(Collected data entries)
Lemma auth_user_not_found_is_404_witness :
  exists fe,
    formatError (Some "production") "at formatFirebaseError"
      (plainError "FirebaseAuthError" "There is no user record" (CStr "auth/user-not-found")) = Ok fe
    /\ statusCode fe = Some 404
    /\ code fe = CStr "auth/user-not-found"
    /\ message fe = "User not found"
    /\ details fe = JStr "There is no user record".
Proof.
  apply (auth_user_not_found_is_404 (Some "production") "at formatFirebaseError"
           (plainError "FirebaseAuthError" "There is no user record" (CStr "auth/user-not-found")));
    reflexivity.
Defined.

(** C4, as stated, fails: a document-store fault whose code has no
    entry in the table keeps its own code; the result is not coded
    "internal". *)
Lemma unmapped_code_counterexample :
  exists fe,
    formatError None "" (plainError "Error" "quota exceeded" (CStr "resource-exhausted")) = Ok fe
    /\ statusCode fe = Some 500
    /\ code fe = CStr "resource-exhausted"
    /\ code fe <> CStr "internal".
Proof.
  eexists. split; [reflexivity|]. cbn. repeat split; discriminate.
Qed.

(** C4, amended. For every fault that is not operational and whose code
    is a non-empty string that the table does not resolve (it has no
    entry for it; the names every object literal inherits are left
    aside), the normaliser does not throw: it returns status 500 and
    keeps the fault's own code, with the fault's message, or "Firebase
    operation failed" when that is empty. *)
Theorem unmapped_code_keeps_code env stk error s :
  isOperational error = false ->
  code error = CStr s ->
  s <> "" ->
  literalLookup FIREBASE_ERROR_CODES s = Missing ->
  exists fe,
    formatError env stk error = Ok fe
    /\ statusCode fe = Some 500
    /\ code fe = CStr s
    /\ message fe = messageOr (message error) "Firebase operation failed".
Proof.
  intros Hop Hc Hs Hmissing.
  rewrite (formatError_string_code env stk error s Hop Hc Hs).
  eexists. split; [reflexivity|].
  assert (truthyCode (CStr s) = true) as Ht.
  { cbn. apply String.eqb_neq in Hs. now rewrite Hs. }
  unfold formatFirebaseError. rewrite Hc, Ht.
  unfold codeLookup. rewrite Hmissing.
  cbn [APIError statusCode code message]. rewrite Ht. repeat split; reflexivity.
Qed.

Lemma unmapped_code_keeps_code_witness :
  exists fe,
    formatError None "" (plainError "Error" "" (CStr "cancelled")) = Ok fe
    /\ statusCode fe = Some 500
    /\ code fe = CStr "cancelled"
    /\ message fe = "Firebase operation failed".
Proof.
  apply (unmapped_code_keeps_code None "" (plainError "Error" "" (CStr "cancelled")) "cancelled");
    [reflexivity | reflexivity | discriminate | reflexivity].
Defined.

(** C5, as stated, fails: the fault coded "not-found" is normalised to
    the code "not-found", not "document-not-found", and the result also
    carries the fault's own message as its details. *)
Lemma not_found_code_counterexample :
  exists fe,
    formatError None "" (plainError "Error" "5 NOT_FOUND: no entity" (CStr "not-found")) = Ok fe
    /\ statusCode fe = Some 404
    /\ message fe = "Document not found"
    /\ code fe = CStr "not-found"
    /\ code fe <> CStr "document-not-found"
    /\ details fe = JStr "5 NOT_FOUND: no entity".
Proof.
  eexists. split; [reflexivity|]. cbn. repeat split; discriminate.
Qed.

(** C5, amended. The document-store fault coded "not-found" (not
    operational) is normalised to exactly the error with code
    "not-found", status 404, message "Document not found" and the
    fault's own message as details. *)
Theorem not_found_is_404 env stk error :
  isOperational error = false ->
  code error = CStr "not-found" ->
  formatError env stk error
  = Ok (APIError stk (Some "Document not found") (Some 404) (CStr "not-found")
          (JStr (message error))).
Proof.
  intros Hop Hc.
  rewrite (formatError_string_code env stk error _ Hop Hc) by discriminate.
  unfold formatFirebaseError. rewrite Hc. reflexivity.
Qed.

Lemma not_found_is_404_witness :
  exists fe,
    formatError None "at formatFirebaseError"
      (plainError "Error" "5 NOT_FOUND: no entity" (CStr "not-found")) = Ok fe
    /\ code fe = CStr "not-found"
    /\ statusCode fe = Some 404
    /\ message fe = "Document not found"
    /\ details fe = JStr "5 NOT_FOUND: no entity".
Proof.
  eexists. split.
  - apply (not_found_is_404 None "at formatFirebaseError"
             (plainError "Error" "5 NOT_FOUND: no entity" (CStr "not-found")));
      reflexivity.
  - cbn. repeat split; reflexivity.
Defined.

(* ===================================================================== *)
(** ** The error boundary                                                  *)
(* ===================================================================== *)

Lemma developmentFields_production env error fe :
  production env = true -> developmentFields env error fe = [].
Proof. intros H. unfold developmentFields. now rewrite H. Qed.









(* ===================================================================== *)
(** ** Upstream of the boundary: [validateRequest] and the routes          *)
(* ===================================================================== *)






(* ===================================================================== *)
(** ** The change fan-out                                                  *)
(* ===================================================================== *)

Lemma elem_of_without sid (sockets : gset string) c :
  c ∈ default ∅ (without sid sockets) <-> c ∈ sockets /\ c <> sid.
Proof.
  unfold without. destruct (decide (sockets ∖ {[sid]} = ∅)) as [He|_]; cbn.
  - split; [set_solver|]. intros [Hc Hne].
    assert (c ∈ sockets ∖ {[sid]}) as Hin by set_solver.
    rewrite He in Hin. set_solver.
  - set_solver.
Qed.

PROBLEM: Working through the entries above, copy every line in which "true" is found.

EXPECTED ANSWER:
  assert (truthyCode (CStr s) = true) as Ht.
  production env = true -> developmentFields env error fe = [].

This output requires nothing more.